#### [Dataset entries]
Lemma inspectPipelineRetention_run :
  run h (inspectPipelineRetention pid) w = (inr (retentionOf (lv_retention live)), w).
Proof using Hs.
  unfold inspectPipelineRetention, retentionOf. rewrite run_bind, run_call, (sh_retention _ _ _ _ _ Hs), run_ret.
  cbn [r_err r_resp r_val reply_ok]. change (isNotFound None _) with false. cbn [orb].
  by destruct (lv_retention live <=? 0).
Qed.

Lemma inspectRunners_run fuel proj :
  (length (lv_runners live) < per_page * fuel)%nat ->
  run h (inspectRunners fuel pid (Some proj)) w =
    (inr (some_unless isRunnersEmpty (runnersOf (Some proj)
       ((fun r => runnerOf r (Some (lv_details live (rr_ID (li_runner r))))) <$> lv_runners live))), w).
Proof using Hs.
  intros Hf. unfold inspectRunners. rewrite run_bind, run_ret, run_bind, (inspectPages_run _ (lv_runners live)); [|apply (sh_runners _ _ _ _ _ Hs)|done].
  cbn [is_some negb andb]. by rewrite run_bind, inspectDetails_run.
Qed.

Lemma inspectCompliance_run :
  run h (inspectCompliance pid) w = (inr (complianceOf <$> head (lv_frameworks live)), w).
Proof using Hs. unfold inspectCompliance. rewrite run_bind, run_call, (sh_frameworks _ _ _ _ _ Hs). by destruct (lv_frameworks live). Qed.

Lemma inspectTargetBranchRules_run :
  run h (inspectTargetBranchRules path) w =
    (inr (match lv_targets live with [] => None | l => Some (branchRulesOf l) end), w).
Proof using Hs. unfold inspectTargetBranchRules. rewrite run_bind, run_call, (sh_targets _ _ _ _ _ Hs). by destruct (lv_targets live). Qed.

Lemma rawProject_run raw : run h (rawProject pid raw) w = (Some (default (lv_project live) raw), w).
Proof using Hs. destruct raw as [p|]; [done|]. unfold rawProject. by rewrite run_bind, run_call, (sh_project _ _ _ _ _ Hs). Qed.

Lemma inspectProject_run fuel opts raw :
  pages_fit fuel live ->
  run h (inspectProject fuel opts pid path raw) w =
    ({| px_ProjectID := pid; px_ProjectPath := path; px_Policies := exported opts raw live |}, w).
Proof using Hs.
  intros (Hb & Hv & Hr & Hh & Hm). pose proof (sh_ctx _ _ _ _ _ Hs) as Hc.
  pose proof (fun A name zero a p => inspectSection_run (A := A) opts path name zero a p w Hc) as Hsec.
  unfold inspectProject, inspectProtectedBranches, inspectVariables, inspectWebhooks, inspectMembers.
  rewrite run_bind, run_call, Hc, run_bind, rawProject_run.
  rewrite run_bind, (Hsec _ _ _ _ _ inspectPushRules_run).
  rewrite run_bind, (Hsec _ _ _ _ _ (from_pages_run (fun l (gone : bool) => if gone then [] else branchRuleOf <$> l)
    _ _ _ _ (sh_branches _ _ _ _ _ Hs) Hb)).
  rewrite run_bind, (Hsec _ _ _ _ _ inspectApprovalRules_run).
  rewrite run_bind, (Hsec _ _ _ (Some (projectSettingsOf (default (lv_project live) raw)))) by done.
  rewrite run_bind, (Hsec _ _ _ _ _ inspectPipelineRetention_run).
  rewrite run_bind, (Hsec _ _ _ _ _ (from_pages_run (fun l _ => variableOf (xo_IncludeSecretsPlaceholder opts) <$> l)
    _ _ _ _ (sh_variables _ _ _ _ _ Hs) Hv)).
  rewrite run_bind, (Hsec _ _ _ _ _ (inspectRunners_run fuel _ Hr)).
  rewrite run_bind, (Hsec _ _ _ _ _ inspectCompliance_run).
  rewrite run_bind, (Hsec _ _ _ _ _ (from_pages_run (fun l _ => hookOf <$> l) _ _ _ _ (sh_hooks _ _ _ _ _ Hs) Hh)).
  rewrite run_bind, (Hsec _ _ _ _ _ (from_pages_run (fun l _ => if (length l =? 0)%nat then None else Some (membersOf l))
    _ _ _ _ (sh_members _ _ _ _ _ Hs) Hm)).
  by rewrite run_bind, (Hsec _ _ _ _ _ inspectTargetBranchRules_run).
Qed.

End Shown.
(* ===== verification/ExportPlan.v ===== *)
(** * Planning with an exported policy

    The exporter (Inspect.v) and the reconcilers are two views of the same live
    project.  Here they meet: a policy exported from a project states everything
    that the project is ([says_everything]), and the eleven reconcilers of the
    sections that are exported find nothing to change when they plan with it. *)

From S2P Require Import Prelude GoLib Config GitLabAPI Server Fetch Governance PushRules TargetBranchRules ProtectedBranches.
From S2P Require Import PipelineRetention ProjectSettings Compliance Variables Keyed ApprovalRules Webhooks Runners Members Inspect.
Local Open Scope string_scope.
Local Open Scope list_scope.
Local Open Scope Z_scope.

(** ** A record meets the policy made of it *)

Lemma ptr_true_Some b x : ptr_true b = Some x -> b = x.
Proof. destruct b; [by intros [= <-]|done]. Qed.

Lemma ptr_pos_Some z x : ptr_pos z = Some x -> z = x.
Proof. unfold ptr_pos. case_match; [by intros [= <-]|done]. Qed.

Lemma when_pos_id z : 0 <= z -> when_pos z = z.
Proof. unfold when_pos. case_match; lia. Qed.

#[local] Hint Resolve ptr_true_Some ptr_pos_Some : core.

Lemma pushRulesOf_meets r : push_rules_meet (pushRulesOf r) r.
Proof. unfold push_rules_meet. split_and!; cbn; auto. Qed.

Lemma projectSettingsOf_meets p : settings_meet (projectSettingsOf p) p.
Proof. unfold settings_meet. split_and!; cbn; auto. Qed.

Lemma variableOf_meets v : variable_meets (variableOf false v) v.
Proof. unfold variable_meets. split_and!; cbn; auto. Qed.

Lemma decl_key_variableOf b v : decl_key (variableOf b v) = Variables.live_key v.
Proof.
  unfold decl_key, decl_scope, Variables.live_key, varCompositeKey, or_string. cbn [variableOf v_Key v_EnvironmentScope].
  by destruct (va_EnvironmentScope v =? "")%string eqn:E; rewrite ?E.
Qed.

Lemma hookOf_meets h : hook_meets (hookOf h) h.
Proof. unfold hook_meets. split_and!; cbn; auto. Qed.

Lemma approvalSettingsOf_stated app rules s :
  effectiveApprovalSettings (approvalRulesOf (Some app) rules) = Some s -> settings_as_stated s app.
Proof.
  unfold effectiveApprovalSettings. case_match; [done|]. intros [= <-]. unfold settings_as_stated. cbn.
  unfold approvalSettingsOf.
  destruct app as [n [] [] [] [] [] []]; cbn; split_and!; intros x; unfold ptr_pos; try case_match; naive_solver.
Qed.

#### [WHAT YOU HAVE TO DO]
Would you retype the lines above from the one with "intros (Hb &" down to the one with "The exporter (Inspect.v)", word for word, both ends included and no other lines?

#### [OUTPUT FOR THIS EXERCISE]
  intros (Hb & Hv & Hr & Hh & Hm). pose proof (sh_ctx _ _ _ _ _ Hs) as Hc.
  pose proof (fun A name zero a p => inspectSection_run (A := A) opts path name zero a p w Hc) as Hsec.
  unfold inspectProject, inspectProtectedBranches, inspectVariables, inspectWebhooks, inspectMembers.
  rewrite run_bind, run_call, Hc, run_bind, rawProject_run.
  rewrite run_bind, (Hsec _ _ _ _ _ inspectPushRules_run).
  rewrite run_bind, (Hsec _ _ _ _ _ (from_pages_run (fun l (gone : bool) => if gone then [] else branchRuleOf <$> l)
    _ _ _ _ (sh_branches _ _ _ _ _ Hs) Hb)).
  rewrite run_bind, (Hsec _ _ _ _ _ inspectApprovalRules_run).
  rewrite run_bind, (Hsec _ _ _ (Some (projectSettingsOf (default (lv_project live) raw)))) by done.
  rewrite run_bind, (Hsec _ _ _ _ _ inspectPipelineRetention_run).
  rewrite run_bind, (Hsec _ _ _ _ _ (from_pages_run (fun l _ => variableOf (xo_IncludeSecretsPlaceholder opts) <$> l)
    _ _ _ _ (sh_variables _ _ _ _ _ Hs) Hv)).
  rewrite run_bind, (Hsec _ _ _ _ _ (inspectRunners_run fuel _ Hr)).
  rewrite run_bind, (Hsec _ _ _ _ _ inspectCompliance_run).
  rewrite run_bind, (Hsec _ _ _ _ _ (from_pages_run (fun l _ => hookOf <$> l) _ _ _ _ (sh_hooks _ _ _ _ _ Hs) Hh)).
  rewrite run_bind, (Hsec _ _ _ _ _ (from_pages_run (fun l _ => if (length l =? 0)%nat then None else Some (membersOf l))
    _ _ _ _ (sh_members _ _ _ _ _ Hs) Hm)).
  by rewrite run_bind, (Hsec _ _ _ _ _ inspectTargetBranchRules_run).
Qed.

End Shown.
(* ===== verification/ExportPlan.v ===== *)
(** * Planning with an exported policy

    The exporter (Inspect.v) and the reconcilers are two views of the same live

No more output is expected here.